Tuesday, February 11, 2003

DOCUMENT NO. 5: As expected, the blogosphere is in a tizzy over the Bowling for Columbine nomination, predicting Michael Moore will win the Best Documentary Feature Oscar for his politically correct assault on America's gun culture.

Such predictions, however, miss the first, unalterable, ironclad rule of Oscar predictions: The Best Documentary Feature is always the Holocaust movie. Always. If there is no Holocaust movie nominated, then the winner will be some other movie that depicts Jews suffering. Only if there is no such movie, then the award will be presented to the most politically correct and uplifting movie remaining.

This rule accurately covers every Best Documentary Feature winner for at least the past twelve years, including such easily predictable winners as Into the Arms of Strangers: Stories of the Kindertransport, One Day In September, The Last Days, The Long Way Home and Anne Frank Remembered.

Point of fact, the only popular documentary to win the Oscar in the past twelve years was the Muhammad Ali-George Foreman "Rumble in the Jungle" doc When We Were Kings for 1996, which was nominated against documentaries on Nelson Mandela, ballerina Suzanne Ferrell, caricaturist Al Hirschfeld and journalist George Seldes . Not one Holocaust movie.
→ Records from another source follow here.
Lemma list_ind2 (A : Type) (P : list A -> Prop) :
  P [] -> (forall a, P [a]) ->
  (forall a b l, P l -> P (b :: l) -> P (a :: b :: l)) ->
  forall l, P l.
Proof.
  intros P0 P1 P2 l.
  assert (G : P l /\ forall a, P (a :: l)).
  { induction l as [|b l [IH1 IH2]]; [split; [exact P0 | exact P1]|].
    split; [apply IH2|]. intros a. apply P2; [exact IH1 | apply IH2]. }
  apply G.
Qed.

Lemma isWellFormed_cons2 (a b : code_unit) (l : jsstring) :
  isWellFormed (a :: b :: l)
  = if is_leading_surrogate a
    then is_trailing_surrogate b && isWellFormed l
    else negb (is_trailing_surrogate a) && isWellFormed (b :: l).
Proof. reflexivity. Qed.

Lemma toWellFormed_cons2 (a b : code_unit) (l : jsstring) :
  toWellFormed (a :: b :: l)
  = if is_leading_surrogate a
    then if is_trailing_surrogate b then a :: b :: toWellFormed l
         else replacement_character :: toWellFormed (b :: l)
    else if is_trailing_surrogate a
         then replacement_character :: toWellFormed (b :: l)
         else a :: toWellFormed (b :: l).
Proof. reflexivity. Qed.

Lemma isWellFormed_cons_plain (c : code_unit) (s : jsstring) :
  is_leading_surrogate c = false -> is_trailing_surrogate c = false ->
  isWellFormed (c :: s) = isWellFormed s.
Proof. intros L T. cbn [isWellFormed]. rewrite L, T. reflexivity. Qed.

(** A string without lone surrogate is stored as it is. *)
Lemma toWellFormed_well_formed (s : jsstring) :
  well_formed s -> toWellFormed s = s.
Proof.
  unfold well_formed. induction s as [|a|a b l IH1 IH2] using list_ind2.
  - reflexivity.
  - cbn [isWellFormed toWellFormed].
    destruct (is_leading_surrogate a); [discriminate|].
    destruct (is_trailing_surrogate a); [discriminate | reflexivity].
  - rewrite isWellFormed_cons2, toWellFormed_cons2.
    destruct (is_leading_surrogate a).
    + destruct (is_trailing_surrogate b); [|discriminate].
      intros W. rewrite (IH1 W). reflexivity.
    + destruct (is_trailing_surrogate a); [discriminate|].
      intros W. rewrite (IH2 W). reflexivity.
Qed.

(** What is stored has no lone surrogate. *)
Lemma well_formed_toWellFormed (s : jsstring) : well_formed (toWellFormed s).
Proof.
  unfold well_formed. induction s as [|a|a b l IH1 IH2] using list_ind2.
  - reflexivity.
  - cbn [toWellFormed].
    destruct (is_leading_surrogate a) eqn:L; [reflexivity|].
    destruct (is_trailing_surrogate a) eqn:T; [reflexivity|].
    apply (@isWellFormed_cons_plain a [] L T).
  - rewrite toWellFormed_cons2.
    destruct (is_leading_surrogate a) eqn:L.
    + destruct (is_trailing_surrogate b) eqn:T.
      * rewrite isWellFormed_cons2, L, T. exact IH1.
      * rewrite isWellFormed_cons_plain; [exact IH2 | reflexivity | reflexivity].
    + destruct (is_trailing_surrogate a) eqn:T.
      * rewrite isWellFormed_cons_plain; [exact IH2 | reflexivity | reflexivity].
      * rewrite (@isWellFormed_cons_plain a _ L T). exact IH2.
Qed.

(** A comma is no surrogate, so no pair of surrogates lies across one. *)
Lemma isWellFormed_app_comma (x rest : jsstring) :
  isWellFormed (x ++ comma :: rest) = isWellFormed x && isWellFormed rest.
Proof.
  induction x as [|a|a b l IH1 IH2] using list_ind2.
  - reflexivity.
  - change ([a] ++ comma :: rest) with (a :: comma :: rest).
    rewrite isWellFormed_cons2.
    rewrite (@isWellFormed_cons_plain comma rest eq_refl eq_refl).
    change (isWellFormed [a])
      with (if is_leading_surrogate a then false
            else negb (is_trailing_surrogate a) && true).
    destruct (is_leading_surrogate a); [reflexivity|].
    rewrite andb_true_r. reflexivity.
  - change ((a :: b :: l) ++ comma :: rest)
      with (a :: b :: (l ++ comma :: rest)).
    rewrite !isWellFormed_cons2.
    change (b :: l ++ comma :: rest) with ((b :: l) ++ comma :: rest).
    rewrite IH1, IH2.
    destruct (is_leading_surrogate a); rewrite andb_assoc; reflexivity.
Qed.

Lemma isWellFormed_join (l : list jsstring) :
  isWellFormed (join l) = forallb isWellFormed l.
Proof.
  induction l as [|x l IH]; [reflexivity|].
  destruct l as [|y l].
  - cbn [join forallb]. rewrite andb_true_r. reflexivity.
  - change (join (x :: y :: l)) with (x ++ comma :: join (y :: l)).
    rewrite isWellFormed_app_comma, IH. reflexivity.
Qed.

Lemma well_formed_join (l : list jsstring) :
  Forall well_formed l -> well_formed (join l).
Proof.
  intros Hall. unfold well_formed. rewrite isWellFormed_join.
  apply forallb_forall. intros x Hx. rewrite Forall_forall in Hall.
  apply Hall, Hx.
Qed.

Lemma well_formed_split (s : jsstring) :
  well_formed s -> Forall well_formed (split s).
Proof.
  unfold well_formed. intros W.
  rewrite <- (join_split s), isWellFormed_join in W.
  apply Forall_forall. intros x Hx.
  apply (proj1 (forallb_forall isWellFormed (split s)) W x Hx).
Qed.

End WellFormedFacts.

Section StringOrder.

Lemma str_ltb_irrefl (a : jsstring) : str_ltb a a = false.
Proof.
  induction a as [|x a IH]; simpl; [reflexivity|].
  rewrite N.ltb_irrefl, N.eqb_refl, IH. reflexivity.
Qed.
Indeed, widely-seen works such as Buena Vista Social Club, Eyes on the Prize and The War Room consistently fail to win, and Hoop Dreams, best of them all, wasn't even nominated.
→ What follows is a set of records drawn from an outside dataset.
(** ** The batch *)

Lemma visual_row_bounds (ollama : nat -> str -> RunOutcome) (row : str * str) (e : Effects) :
  let e' := snd (visual_row ollama row e) in
  length (logged e') = length (logged e) + 1
  /\ runs e + 1 <= runs e' <= runs e + 2
  /\ slept e + 1 <= slept e' <= slept e + (runs e' - runs e) + 1.
Proof.
  unfold visual_row, generate_visual_form_ollama.
  set (e0 := safe_print _ e).
  pose proof (attempts_spec ollama (fst row) (visual_prompt (fst row) (snd row))
                (Z.to_nat 2) e0) as H.
  cbv zeta in H.
  destruct (attempts ollama (fst row) (visual_prompt (fst row) (snd row)) (Z.to_nat 2) e0)
    as [visual e1].
  cbn [fst snd] in H. cbn [snd sleep log_write safe_print runs slept logged].
  rewrite length_app. cbn [length].
  change (runs e0) with (runs e) in H. change (slept e0) with (slept e) in H.
  change (logged e0) with (logged e) in H.
  change (Z.to_nat 2) with 2 in H.
  destruct H as [Hlog [(i & out & Hi & _ & _ & _ & Hruns & Hslept & _)
                      | (_ & _ & Hruns & Hslept & _)]];
    rewrite Hlog; repeat split; lia.
Qed.

(** X13.  The batch appends one visual form per row, so the new column
    has the length of the table, and writes one log line per row; with
    the default of two attempts it starts between one and two runs of the
    model per row, and sleeps at least one second per row and at most one
    second per row and per run, so at most three seconds per row. *)
Theorem visual_forms_bounds (ollama : nat -> str -> RunOutcome) (rows : list (str * str))
    (e e' : Effects) (visuals : list str) :
  visual_forms ollama rows e = (visuals, e') ->
  length visuals = length rows
  /\ length (logged e') = length (logged e) + length rows
  /\ runs e + length rows <= runs e' <= runs e + 2 * length rows
  /\ slept e + length rows <= slept e' <= slept e + (runs e' - runs e) + length rows
  /\ slept e' <= slept e + 3 * length rows.
Proof.
  revert e e' visuals. induction rows as [| row rows IH]; intros e e' visuals.
  - cbn [visual_forms]. intros [= <- <-]. cbn [length]. repeat split; lia.
  - cbn [visual_forms].
    pose proof (visual_row_bounds ollama row e) as Hrow. cbv zeta in Hrow.
    destruct (visual_row ollama row e) as [visual e1]. cbn [snd] in Hrow.
    destruct (visual_forms ollama rows e1) as [visuals' e2] eqn:Hrest.
    intros [= <- <-].
    destruct (IH e1 e2 visuals' Hrest) as (Hlen & Hlog & Hruns & Hslept & _).
    cbn [length]. repeat split; lia.
Qed.

Lemma visual_forms_bounds_witness :
  let rows := [(u "山", u "mountain"); (u "日", u "sun")] in
  let e' := snd (visual_forms flaky_ollama rows no_effects) in
  length [u "three peaks"; u "three peaks"] = length rows
  /\ length (logged e') = length (logged no_effects) + length rows
  /\ runs no_effects + length rows <= runs e' <= runs no_effects + 2 * length rows
  /\ slept no_effects + length rows <= slept e'
     <= slept no_effects + (runs e' - runs no_effects) + length rows
  /\ slept e' <= slept no_effects + 3 * length rows.
Proof.
  apply (visual_forms_bounds flaky_ollama [(u "山", u "mountain"); (u "日", u "sun")]
           no_effects).
  vm_compute. reflexivity.
Defined.

Example visual_forms_two_rows :
  let e' := snd (visual_forms flaky_ollama
                   [(u "山", u "mountain"); (u "日", u "sun")] no_effects) in
  (runs e', slept e', length (printed e'), length (logged e')) = (3, 3, 5, 2).
Proof. vm_compute. reflexivity. Qed.

(** ** The index of saved mnemonics *)

Section SavedIndex.
Variable json_loads : str -> JLine.

Lemma index_line_passed_over (idx : gmap str Saved) (line : str) :
  passed_over json_loads line = true -> index_line json_loads idx line = Ok idx.
Proof.
  unfold passed_over, index_line. destruct (nonempty (strip line)); [| reflexivity].
  cbn [negb orb]. destruct (json_loads (strip line)); [reflexivity | discriminate ..].
Qed.

Lemma index_line_other (idx idx' : gmap str Saved) (k line : str) :
  names_kanji json_loads k line = false ->
  index_line json_loads idx line = Ok idx' -> idx' !! k = idx !! k.
Proof.
  unfold names_kanji, index_line. destruct (nonempty (strip line)); cbn [andb];
    [| intros _ [= <-]; reflexivity].
  destruct (json_loads (strip line)) as [| | kanji m r];
    [intros _ [= <-]; reflexivity | discriminate |].
  destruct kanji as [| [| c k'] | | hashable]; try (intros _ [= <-]; reflexivity).
  - cbn [nonempty andb]. intros Hk.
    destruct (saved_entry m r) as [e |]; cbn [mbind result_bind]; [| discriminate].
    intros [= <-]. apply lookup_insert_ne. apply bool_decide_eq_false in Hk. exact Hk.
  - intros _. destruct (saved_entry m r) as [e |]; cbn [mbind result_bind]; [| discriminate].
    destruct hashable; [intros [= <-]; reflexivity | discriminate].
Qed.

Lemma index_line_names (idx idx' : gmap str Saved) (k line : str) :
  names_kanji json_loads k line = true ->
  index_line json_loads idx line = Ok idx' ->
  exists m r e,
    json_loads (strip line) = JObject (JStr k) m r
    /\ saved_entry m r = Ok e /\ idx' !! k = Some e.
Proof.
  unfold names_kanji, index_line. destruct (nonempty (strip line)); [| discriminate].
  cbn [andb]. destruct (json_loads (strip line)) as [| | kanji m r] eqn:Hparse;
    try discriminate.
  destruct kanji as [| [| c k'] | | hashable]; try discriminate.
  cbn [nonempty andb]. intros Hk. apply bool_decide_eq_true in Hk. subst k.
  destruct (saved_entry m r) as [e |] eqn:He; cbn [mbind result_bind]; [| discriminate].
  intros [= <-]. exists m, r, e. split; [reflexivity | split; [exact He |]].
  apply lookup_insert_eq.
Qed.

Lemma index_lines_app (idx : gmap str Saved) (a b : list str) :
  index_lines json_loads idx (a ++ b)
  = idx' ← index_lines json_loads idx a; index_lines json_loads idx' b.
Proof.
  revert idx. induction a as [| l a IH]; intros idx; [reflexivity |].
  cbn [app index_lines]. destruct (index_line json_loads idx l) as [idx1 |];
    cbn [mbind result_bind]; [apply IH | reflexivity].
Qed.

Lemma index_lines_none (idx idx' : gmap str Saved) (k : str) (lines : list str) :
  index_lines json_loads idx lines = Ok idx' ->
  idx' !! k = None
  <-> idx !! k = None /\ Forall (fun l => names_kanji json_loads k l = false) lines.
Proof.
  revert idx. induction lines as [| l lines IH]; intros idx.
  - cbn [index_lines]. intros [= <-]. split; [intros H; split; [exact H | constructor] |].
    intros [H _]. exact H.
  - cbn [index_lines]. destruct (index_line json_loads idx l) as [idx1 |] eqn:Hl;
      cbn [mbind result_bind]; [| discriminate].
    intros Hrest. rewrite (IH idx1 Hrest).
    destruct (names_kanji json_loads k l) eqn:Hk.
    + destruct (index_line_names idx idx1 k l Hk Hl) as (m & r & e & _ & _ & He).
      split.
      * intros [H _]. congruence.
      * intros [_ H]. inversion H; congruence.
    + rewrite (index_line_other idx idx1 k l Hk Hl). split.
      * intros [H1 H2]. split; [exact H1 | constructor; assumption].
      * intros [H1 H2]. inversion H2; subst. split; assumption.
Qed.

Lemma index_lines_keep (idx idx' : gmap str Saved) (k : str) (lines : list str) :
  Forall (fun l => names_kanji json_loads k l = false) lines ->
  index_lines json_loads idx lines = Ok idx' -> idx' !! k = idx !! k.
Proof.
  intros Hall. revert idx. induction Hall as [| l lines Hl _ IH]; intros idx.
  - intros [= <-]. reflexivity.
  - cbn [index_lines]. destruct (index_line json_loads idx l) as [idx1 |] eqn:H1;
      cbn [mbind result_bind]; [| discriminate].
    intros Hrest. rewrite (IH idx1 Hrest). apply (index_line_other idx idx1 k l Hl H1).
Qed.

(** X14.  The last one wins: when the load returns, the entry of a kanji
    is the one built from the last line of the file that names it, its
    two texts stripped. *)
Theorem saved_mnemonic_last_wins (before after : list str) (line k : str)
    (idx : gmap str Saved) :
  load_mnemonics_index json_loads (Some (before ++ line :: after)) = Ok idx ->
  names_kanji json_loads k line = true ->
  Forall (fun l => names_kanji json_loads k l = false) after ->
  exists m r e,
    json_loads (strip line) = JObject (JStr k) m r
    /\ saved_entry m r = Ok e /\ idx !! k = Some e.
Proof.
  unfold load_mnemonics_index. rewrite index_lines_app.
  destruct (index_lines json_loads ∅ before) as [idx0 |]; cbn [mbind result_bind];
    [| discriminate].
  cbn [index_lines]. destruct (index_line json_loads idx0 line) as [idx1 |] eqn:Hline;
    cbn [mbind result_bind]; [| discriminate].
  intros Hafter Hk Hnone.
  destruct (index_line_names idx0 idx1 k line Hk Hline) as (m & r & e & Hm & He & Hidx).
  exists m, r, e. repeat split; try assumption.
  rewrite (index_lines_keep idx1 idx k after Hnone Hafter). exact Hidx.
Qed.

Lemma saved_text_trimmed (f : JField) (t : str) : saved_text f = Ok t -> trimmed t = true.
Proof.
  destruct f; cbn [saved_text]; try discriminate; intros [= <-];
    [reflexivity | apply trimmed_strip | reflexivity].
Qed.

Lemma index_line_clean (idx idx' : gmap str Saved) (line : str) :
  clean_entries idx -> index_line json_loads idx line = Ok idx' -> clean_entries idx'.
Proof.
  intros Hclean. unfold index_line. destruct (nonempty (strip line));
    [| intros [= <-]; exact Hclean].
  destruct (json_loads (strip line)) as [| | kanji m r];
    [intros [= <-]; exact Hclean | discriminate |].
  destruct kanji as [| [| c k'] | | hashable]; try (intros [= <-]; exact Hclean).
  - unfold saved_entry.
    destruct (saved_text m) as [m' |] eqn:Hm; cbn [mbind result_bind]; [| discriminate].
    destruct (saved_text r) as [r' |] eqn:Hr; cbn [mbind result_bind]; [| discriminate].
    intros [= <-] k e. destruct (decide (k = c :: k')) as [-> | Hne].
    + rewrite lookup_insert_eq. intros [= <-]. cbn.
      repeat split; [discriminate | eapply saved_text_trimmed, Hm
                    | eapply saved_text_trimmed, Hr].
    + rewrite lookup_insert_ne by congruence. apply Hclean.
  - destruct (saved_entry m r); cbn [mbind result_bind]; [| discriminate].
    destruct hashable; [intros [= <-]; exact Hclean | discriminate].
Qed.

Lemma index_lines_clean (idx idx' : gmap str Saved) (lines : list str) :
  clean_entries idx -> index_lines json_loads idx lines = Ok idx' -> clean_entries idx'.
Proof.
  revert idx. induction lines as [| l lines IH]; intros idx Hclean.
  - intros [= <-]. exact Hclean.
  - cbn [index_lines]. destruct (index_line json_loads idx l) as [idx1 |] eqn:H1;
      cbn [mbind result_bind]; [| discriminate].
    apply IH. eapply index_line_clean; eassumption.
Qed.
[The exception that proves the rule: I have located only one Holocaust-related documentary from the past twenty years which was nominated but did not win: Restless Conscience: Resistance to Hitler Within Germany 1933-1945 (1991). But, of course, that wasn't completely about the Jews either. See?]

So, what does this portend for 2003? Well, we've got Michael Moore, a Vietnam reconciliation movie, spelling bee kids, a bird movie, and, finally, Prisoner of Paradise, described as follows on the Oscar website:
FILM SYNOPSIS
One of the leading theatrical figures in 1930s Berlin, actor, director and cabaret performer Kurt Gerron, a German Jew, was forced to write and direct a Nazi propaganda film while being held prisoner in a concentration camp.

Winner. Guaranteed.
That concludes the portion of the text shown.